Diversas autoridades presentes destacaram o foco humano das iniciativas e a necessidade de priorizar a conciliação. O juiz federal Otávio Henrique Martins Port ressaltou que o objetivo é “aproximar as pessoas, ir além da aplicação mecânica da lei e promover diálogo, mediação e construção de acordos”. Para o presidente da Ajufe, juiz federal Caio Castagine Marinho, buscar soluções consensuais é a face mais importante do Judiciário, pois equaliza não apenas o direito, mas a vida concreta das pessoas.
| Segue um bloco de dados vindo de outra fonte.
(** * veni-vici: the ban-aware artwork picker of [src/App.jsx]

    A shallow embedding of the logic of the [App] component: the helpers
    [safe] and [artistOf], the ban updates [addBan], [removeBan] and the
    "Clear Bans" handler, and the discover cycle [fetchArtwork] (filter the
    fetched batch by the bans, pick one record, display it).

    Conventions.
    - A JavaScript string is a [string]; each [ascii] stands for one code
      unit below 256.
    - Parsed JSON is the type [value]; numbers are the safe integers.
    - A [Set] of strings is a [gset string]; the [bans] object is a
      [gmap string (gset string)] from property names to sets.
    - Code that can throw returns a [result]; [let* x := c in k] sequences it.
    - A number that the code computes with is a [double]: a finite IEEE 754
      binary64 value, given by an integer mantissa below 2^53 in absolute
      value and an exponent, and read as a rational. A product is the exact
      product rounded to the nearest double, ties to even ([double_round]).
      [Math.random()] gives a double in [0,1). *)

From Stdlib Require Import ZArith QArith Qround Qabs Qpower String Ascii List.
From Stdlib Require Import Lia Lqa DecimalString SpecFloat.
From stdpp Require Import base option list gmap sets strings.

Local Open Scope string_scope.
#[local] Set Warnings "-register-all".

(** ** JavaScript values and exceptions *)

Inductive value : Type :=
| VUndef
| VNull
| VBool (b : bool)
| VNum (n : Z)
| VStr (s : string)
| VArr (items : list value)
| VObj (props : list (string * value)).

Inductive exn : Type :=
| TypeError
| AxiosError.

Inductive result (A : Type) : Type :=
| Ok (a : A)
| Throw (e : exn).

Arguments Ok {A} a.
Arguments Throw {A} e.

Definition rbind {A B : Type} (c : result A) (k : A -> result B) : result B :=
  match c with
  | Ok a => k a
  | Throw e => Throw e
  end.

Notation "'let*' x ':=' c 'in' k" := (rbind c (fun x => k))
  (at level 10, x name, c at level 100, k at level 200).

Definition is_Ok {A : Type} (c : result A) : bool :=
  match c with
  | Ok _ => true
  | Throw _ => false
  end.

(** The sentinel for an unknown field. *)
Definition NA : string := "N/A".
(** The layers of a host without long-term care facilities. *)
Definition four_layers : gmap string Qc := delete "l" Toy.layers.

(** Day 6 on that host. *)
Definition hybrid : store Toy.filter_state Toy.gain :=
  {| host := with_beta_layer (Toy.host_on 6) four_layers;
     me := Toy.intervention four_layers (num 3, 2) [- 1; 0; 0];
     log := [] |}.

(** Day 6 of an intervention whose targets lack the key [infected]. *)
Definition without_target : store Toy.filter_state Toy.gain :=
  {| host := Toy.host_on 6;
     me := {| verbose := false;
              targets := {[ "prevalence" := 2 ]};
              the_SEIR := {[ "Ipow" := SEIR.VFloat 1 ]};
              u_k := Some (replicate 11 (1 / num 50));
              start_day := 5;
              Controller := [- 1; 0; 0];
              integrated_err := 0;
              beta0 := Some (1 / num 50);
              beta_layer0 := Some Toy.layers;
              Kalman := Some (num 3, 2) |};
     log := [] |}.

(** An intervention as its constructor leaves it, on day [day] of the
    sample host. *)
Definition constructed (day : Z) : store Toy.filter_state Toy.gain :=
  {| host := Toy.host_on day;
     me := __init__ {[ "Ipow" := SEIR.VFloat 1 ]} {[ "infected" := 2 ]} None 5;
     log := [] |}.

(** Day 0 of a four-day run whose result arrays end in entries of their
    own. *)
Definition day_zero : store Toy.filter_state Toy.gain :=
  {| host := {| t := 0;
                results_n_exposed := [num 3; 2; 1; num 7];
                results_new_infections := [1; 1; 1; num 5];
                scaled_pop_size := num 100;
                people_date_exposed := [Some 1; None; Some 2; Some 2; None];
                people_infectious := [true; false; true; false; false];
                people_exposed := [true; false; true; true; false];
                pars_beta := 1 / num 50;
                pars_beta_layer := Toy.layers;
                pars_n_days := 3 |};
     me := Toy.intervention Toy.layers (num 3, 2) [- 1; 0; 0];
     log := [] |}.

(** Day 6 of the sample host with layers that an earlier day has already
    changed. *)
Definition second_day : store Toy.filter_state Toy.gain :=
  {| host := with_beta_layer (Toy.host_on 6) (<["h" := num 7]> Toy.layers);
     me := Toy.intervention Toy.layers (num 3, 2) [- 1; 0; 0];
     log := [] |}.
(** ** The result of a comparison *)

(** C4: [struct_cmp] on two variable arrays of different lengths returns
    the difference of the lengths.  For [int[]] with [1, 2, 3] against
    [1] the result is 2, which is also the value [structure_cmp] uses as
    its error code. *)
Theorem C4_compare_returns_length_difference :
  exists a h1 b h2,
    parse_composite demo_env 0 100 (str "[1, 2, 3]") (str "int[]") None []
      = Ok (true, Written a) h1 /\
    parse_composite demo_env 0 100 (str "[1]") (str "int[]") None h1
      = Ok (true, Written b) h2 /\
    struct_cmp demo_env 100 a b (str "int[]") h2 = Ok 2 h2 /\
    struct_cmp demo_env 100 b a (str "int[]") h2 = Ok (-2) h2.
Proof.
  do 4 eexists.
  split; [vm_compute; reflexivity|].
  by_evaluation.
Qed.

(** ** The extended form of variable arrays *)

(** The literal of the spec is refused. *)
Example extended_form_size_2_three_elements :
  parse_composite demo_env 0 100 (str "{size: 2, data: [0, 1, 2]}") (str "int[]")
    None [] = Ok (false, Written None) [BFreed; BFreed].
Proof. vm_compute. reflexivity. Qed.

(** C6: an extended-form literal with both fields whose largest index is
    not below [size] is accepted when [size] is -1, the value the parser
    uses for "no size given": [{size: -1, data: [7]}] yields an array of
    length 1. *)
Theorem C6_size_minus_one_is_accepted :
  exists h,
    parse_composite demo_env 0 100 (str "{size: -1, data: [7]}") (str "int[]")
      None [] = Ok (true, Written (Some (O, 0))) h /\
    dynamic_array_size (Some (O, 0)) h = Ok 1 h /\
    (data <- load_ptr (Some (O, 0)) ;; load_int data) h = Ok 7 h.
Proof.
  eexists. by_evaluation.
Qed.

(** C7: [{size: 2}] on an empty variable array leaves the two new
    elements uninitialised: [resize_copy] clears nothing when the old
    array had no memory.  Growing an array that was not empty does clear
    the new elements. *)
Theorem C7_grown_elements_of_empty_array_uninitialised :
  exists h,
    parse_composite demo_env 0 100 (str "{size: 2}") (str "int[]") None []
      = Ok (true, Written (Some (O, 0))) h /\
    dynamic_array_size (Some (O, 0)) h = Ok 2 h /\
    load_ptr (Some (O, 0)) h = Ok (Some (2%nat, 0)) h /\
    nth_error h 2 = Some (BData (repeat Undef 8)) /\
    (data <- load_ptr (Some (O, 0)) ;; load_int data) h = Fail BadAccess.
Proof.
  eexists. by_evaluation.
Qed.

Example grow_non_empty_array_clears :
  exists v h h',
    parse_composite demo_env 0 100 (str "[1, 2]") (str "int[]") None []
      = Ok (true, Written v) h /\
    parse_composite demo_env 0 100 (str "{size: 5}") (str "int[]") v h
      = Ok (true, Written (Some (2%nat, 0))) h' /\
    nth_error h' 5
      = Some (BData (frags (SInt 1) 4 ++ frags (SInt 2) 4 ++ repeat Zero 12)).
Proof.
  do 3 eexists.
  by_evaluation.
Qed.

(** ** The cleared target *)

(** Without a previous value the target is a fresh block of zero bytes
    when the literal is read. *)
Lemma prepare_target_zero_filled :
  forall E fuel type h,
    0 <= get_type_size (guc_types_hashtab E) type ->
    prepare_target E fuel type None h =
    Ok (Some (List.length h, 0))
       (h ++ [BData (repeat Zero (Z.to_nat (get_type_size (guc_types_hashtab E) type)))]).
Proof.
  intros E fuel type h Hs.
  unfold prepare_target, bind, guc_malloc, memset0, ret.
  destruct (get_type_size (guc_types_hashtab E) type <? 0) eqn:Hn;
    [apply Z.ltb_lt in Hn; lia|].
  destruct (get_type_size (guc_types_hashtab E) type =? 0) eqn:Hz.
  - apply Z.eqb_eq in Hz. rewrite Hz. reflexivity.
  - unfold store_bytes. rewrite nth_error_app2 by lia.
    rewrite Nat.sub_diag. simpl.
    unfold in_bounds. simpl. rewrite !repeat_length.
    rewrite Z.leb_refl. simpl.
    f_equal.
    assert (Hu : forall (l : heap) x y, upd_nth (l ++ [x]) (List.length l) y = l ++ [y]).
    { induction l; simpl; intros; [reflexivity | f_equal; apply IHl]. }
    rewrite Hu. do 2 f_equal. f_equal.
    assert (Hb : forall (l src : list mbyte), blit l 0 src = src ++ skipn (List.length src) l)
      by (intros [|x l] src; reflexivity).
    rewrite Hb, repeat_length, skipn_all2 by (rewrite repeat_length; lia).
    apply app_nil_r.
Qed.

(** C9: with no previous value, elements of a variable array that the
    literal does not assign are not all zero: for [{size: 3, data: [0: 1]}]
    element 0 is 1 and the bytes of elements 1 and 2 are uninitialised.
    The target itself is cleared ([prepare_target_zero_filled]); the
    buffer made by the extended form is not. *)
Theorem C9_unassigned_elements_not_zeroed :
  exists h,
    parse_composite demo_env 0 100 (str "{size: 3, data: [0: 1]}") (str "int[]")
      None [] = Ok (true, Written (Some (O, 0))) h /\
    load_ptr (Some (O, 0)) h = Ok (Some (2%nat, 0)) h /\
    nth_error h 2 = Some (BData (frags (SInt 1) 4 ++ repeat Undef 8)) /\
    load_int (Some (2%nat, 4)) h = Fail BadAccess /\
    load_int (Some (2%nat, 8)) h = Fail BadAccess.
Proof.
  eexists. by_evaluation.
Qed.

(** ** The result slot on failure *)

(** C10: when the text is not a patch list and [parse_composite] returns
    false, it has stored null into [*result]. *)
Theorem C10_failure_stores_null :
  forall E flags fuel value type prev_val h check result h',
    is_assignment_list value = false ->
    parse_composite E flags fuel value type prev_val h = Ok (check, result) h' ->
    check = false ->
    result = Written None.
Proof.
  intros E flags fuel value type prev_val h check result h' Hlist Hrun Hcheck.
  destruct fuel as [|f]; [discriminate|].
  simpl in Hrun. destruct value as [|c value]; [discriminate|].
  rewrite Hlist in Hrun.
  unfold parse_plain, bind in Hrun.
  destruct (prepare_target E f type prev_val h) as [val h1|]; [|discriminate].
  destruct (parse_composite_impl E flags f (c :: value) 0 type val h1)
    as [[parser_result buf] h2|]; [|discriminate].
  destruct (status parser_result); unfold ret in Hrun.
  - inversion Hrun; subst; discriminate.
  - inversion Hrun; subst; discriminate.
  - destruct (guc_free val h2); [|discriminate].
    inversion Hrun; subst; reflexivity.
  - inversion Hrun; subst; discriminate.
Qed.

Lemma C10_failure_stores_null_witness :
  exists result h',
    is_assignment_list (str "{nodes: [11: {port: 1}]}") = false /\
    parse_composite demo_env 0 100 (str "{nodes: [11: {port: 1}]}")
      (str "cluster") None [] = Ok (false, result) h' /\
    result = Written None.
Proof.
  assert (Hrun : parse_composite demo_env 0 100 (str "{nodes: [11: {port: 1}]}")
                   (str "cluster") None [] = Ok (false, Written None) [BFreed])
    by (vm_compute; reflexivity).
  exists (Written None), [BFreed].
  split; [reflexivity|]. split; [exact Hrun|].
  exact (C10_failure_stores_null demo_env 0 100 (str "{nodes: [11: {port: 1}]}")
           (str "cluster") None [] false (Written None) [BFreed]
           eq_refl Hrun eq_refl).
Defined.

(** ** Layout law *)

Lemma text_eqb_eq : forall a b, text_eqb a b = true <-> a = b.
Proof.
  induction a as [|x a IH]; destruct b as [|y b]; simpl; split; intro H;
    try reflexivity; try discriminate.
  - apply andb_true_iff in H. destruct H as [H1 H2].
    apply Ascii.eqb_eq in H1. apply IH in H2. subst. reflexivity.
  - inversion H; subst. rewrite Ascii.eqb_refl. simpl. apply IH. reflexivity.
Qed.

Lemma text_eqb_refl : forall a, text_eqb a a = true.
Proof. intro a. apply text_eqb_eq. reflexivity. Qed.

Lemma wrap_small : forall z, int_min <= z <= int_max -> wrap z = z.
Proof.
  intros z H. unfold wrap, int_min, int_max in *.
  rewrite Z.mod_small by lia. lia.
Qed.

(** The exact rounding, without the cut to [int]. *)
Definition round_up (total_offset local_off : Z) : Z :=
  if c_mod total_offset local_off =? 0 then total_offset
  else total_offset + (local_off - c_mod total_offset local_off).

Lemma round_up_spec : forall t a,
  0 <= t -> 0 < a ->
  t <= round_up t a < t + a /\ c_mod (round_up t a) a = 0.
Proof.
  intros t a Ht Ha. unfold round_up, c_mod.
  rewrite !Z.rem_mod_nonneg by lia.
  pose proof (Z.mod_pos_bound t a Ha) as Hb.
  destruct (t mod a =? 0) eqn:E.
  - apply Z.eqb_eq in E. rewrite Z.rem_mod_nonneg by lia. lia.
  - apply Z.eqb_neq in E. split; [lia|].
    rewrite Z.rem_mod_nonneg by lia.
    replace (t + (a - t mod a)) with (a + (t - t mod a)) by lia.
    rewrite (Z.div_mod t a) at 1 by lia.
    replace (a + (a * (t / a) + t mod a - t mod a)) with ((1 + t / a) * a) by lia.
    apply Z.mod_mul. lia.
Qed.

Lemma align_up_exact : forall t a,
  0 <= t -> 0 < a -> round_up t a <= int_max -> align_up t a = round_up t a.
Proof.
  intros t a Ht Ha Hm. unfold align_up, round_up in *.
  destruct (c_mod t a =? 0); [reflexivity|].
  apply wrap_small. unfold int_min.
  pose proof (round_up_spec t a Ht Ha) as [H _]. unfold round_up in H.
  unfold c_mod in *. rewrite Z.rem_mod_nonneg in * by lia.
  pose proof (Z.mod_pos_bound t a Ha). lia.
Qed.

(** The layout of a list of fields given as (alignment, size) pairs:
    the offsets as the loop of [get_struct_field_offset] computes them,
    the end of the last field, and the same end in exact arithmetic. *)
Fixpoint offsets_of (l : list (Z * Z)) (total_offset : Z) : list Z :=
  match l with
  | [] => []
  | (a, s) :: rest =>
      let o := align_up total_offset a in o :: offsets_of rest (wrap (o + s))
  end.

Fixpoint end_of (l : list (Z * Z)) (total_offset : Z) : Z :=
  match l with
  | [] => total_offset
  | (a, s) :: rest => end_of rest (wrap (align_up total_offset a + s))
  end.

Fixpoint extent_of (l : list (Z * Z)) (total_offset : Z) : Z :=
  match l with
  | [] => total_offset
  | (a, s) :: rest => extent_of rest (round_up total_offset a + s)
  end.

Definition well_sized (l : list (Z * Z)) : Prop :=
  Forall (fun p => 0 < fst p /\ 0 <= snd p) l.

Lemma extent_of_ge : forall l t, 0 <= t -> well_sized l -> t <= extent_of l t.
Proof.
  induction l as [|[a s] l IH]; simpl; intros t Ht Hw; [lia|].
  inversion Hw as [|? ? [Ha Hs] Hw']; subst; simpl in *.
  pose proof (round_up_spec t a Ht Ha) as [H _].
  assert (H2 : round_up t a + s <= extent_of l (round_up t a + s))
    by (apply IH; [lia | assumption]).
  lia.
Qed.

(** Offsets that are aligned, in order and do not overlap. *)
Fixpoint laid_out (l : list (Z * Z)) (offs : list Z) (from : Z) : Prop :=
  match l, offs with
  | [], [] => True
  | (a, s) :: l', o :: offs' =>
      c_mod o a = 0 /\ from <= o /\ laid_out l' offs' (o + s)
  | _, _ => False
  end.

Lemma offsets_of_laid_out : forall l t,
  0 <= t -> well_sized l -> extent_of l t <= int_max ->
  laid_out l (offsets_of l t) t /\ end_of l t = extent_of l t.
Proof.
  induction l as [|[a s] l IH]; simpl; intros t Ht Hw Hm; [auto|].
  inversion Hw as [|? ? [Ha Hs] Hw']; subst; simpl in *.
  pose proof (round_up_spec t a Ht Ha) as [Hr Hc].
  assert (Hge : round_up t a + s <= extent_of l (round_up t a + s))
    by (apply extent_of_ge; [lia | assumption]).
  assert (Hal : align_up t a = round_up t a) by (apply align_up_exact; lia).
  rewrite Hal.
  assert (Hw2 : wrap (round_up t a + s) = round_up t a + s)
    by (apply wrap_small; unfold int_min; lia).
  rewrite Hw2.
  destruct (IH (round_up t a + s)) as [IH1 IH2]; try assumption; try lia.
  repeat split; try assumption; lia.
Qed.

(** The pairs of the fields of a definition. *)
Definition field_layouts (reg : registry) (fs : list struct_field) : list (Z * Z) :=
  map (fun f => (get_type_offset reg (sf_type f), get_type_size reg (sf_type f))) fs.

(** The positions of the fields of a record, by index. *)
Definition field_offsets (reg : registry) (d : type_definition) : list Z :=
  offsets_of (field_layouts reg (fields d)) 0.

(** The exact size of a record: the end of its last field rounded up to
    the alignment of the record. *)
Definition record_extent (reg : registry) (d : type_definition) : Z :=
  round_up (extent_of (field_layouts reg (fields d)) 0) (offset d).

Definition layout_law (reg : registry) (d : type_definition) : Prop :=
  c_mod (type_size d) (offset d) = 0 /\
  laid_out (field_layouts reg (fields d)) (field_offsets reg d) 0.

(** What [init_fields] returns. *)
Lemma init_fields_spec : forall reg defs acc m c fs m' c',
  init_fields reg defs acc m c = Some (fs, m', c') ->
  exists new,
    fs = rev acc ++ new /\
    c' = end_of (field_layouts reg new) c /\
    m <= m' /\
    Forall (fun p => 0 <= fst p /\ 0 <= snd p) (field_layouts reg new).
Proof.
  intros reg defs. induction defs as [|def defs IH]; simpl; intros acc m c fs m' c' H.
  - inversion H; subst. exists []. simpl. rewrite app_nil_r.
    repeat split; auto; try lia.
  - destruct (strtok_all word_del def) as [|tw [|nw [|x l]]]; try discriminate.
    destruct ((get_type_offset reg tw <? 0) || (get_type_size reg tw <? 0))%bool eqn:Hneg;
      [discriminate|].
    apply orb_false_iff in Hneg. destruct Hneg as [Ho Hs].
    apply Z.ltb_ge in Ho. apply Z.ltb_ge in Hs.
    apply IH in H. destruct H as [new [Hfs [Hc [Hm Hall]]]].
    exists (mk_field tw nw :: new). simpl.
    split; [rewrite Hfs; simpl; rewrite <- app_assoc; reflexivity|].
    split; [exact Hc|].
    split; [destruct (m <? get_type_offset reg tw) eqn:E;
            [apply Z.ltb_lt in E | apply Z.ltb_ge in E]; lia|].
    constructor; simpl; [lia | exact Hall].
Qed.

(** *** Registries built by registration *)

Inductive registered : registry -> Prop :=
| registered_atomic : registered atomic_types
| registered_step : forall reg name sig reg',
    registered reg -> register_type reg name sig = Some reg' -> registered reg'.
O secretário-geral do CJF, juiz federal Erivaldo Ribeiro dos Santos, elogiou o trabalho das comissões regionais, que trazem “soluções únicas, fruto de dedicação e sensibilidade”.

Função social da propriedade e criatividade judicial

Em sua conferência inaugural, o ministro do STJ Afrânio Vilela reforçou o conceito de função social da propriedade e a importância da criatividade judicial na busca por resoluções. Ele explicou que a essência da regularização fundiária é “promover justiça social no uso da terra, legitimando a propriedade rural e urbana dentro das peculiaridades do Brasil”.

Segundo o ministro Vilela, não existe uma solução única para os conflitos fundiários, sendo necessário “diálogo constante e criatividade”. Ele acrescentou que o bom senso indica que o magistrado deve sempre priorizar a conciliação como o caminho prévio e mais eficaz para resolver os conflitos.

A cerimônia de abertura também contou com a presença da procuradora-geral federal Adriana Maia Venturini e da juíza federal Vânila Cardoso André de Moraes, auxiliar da Corregedoria-Geral da Justiça Federal.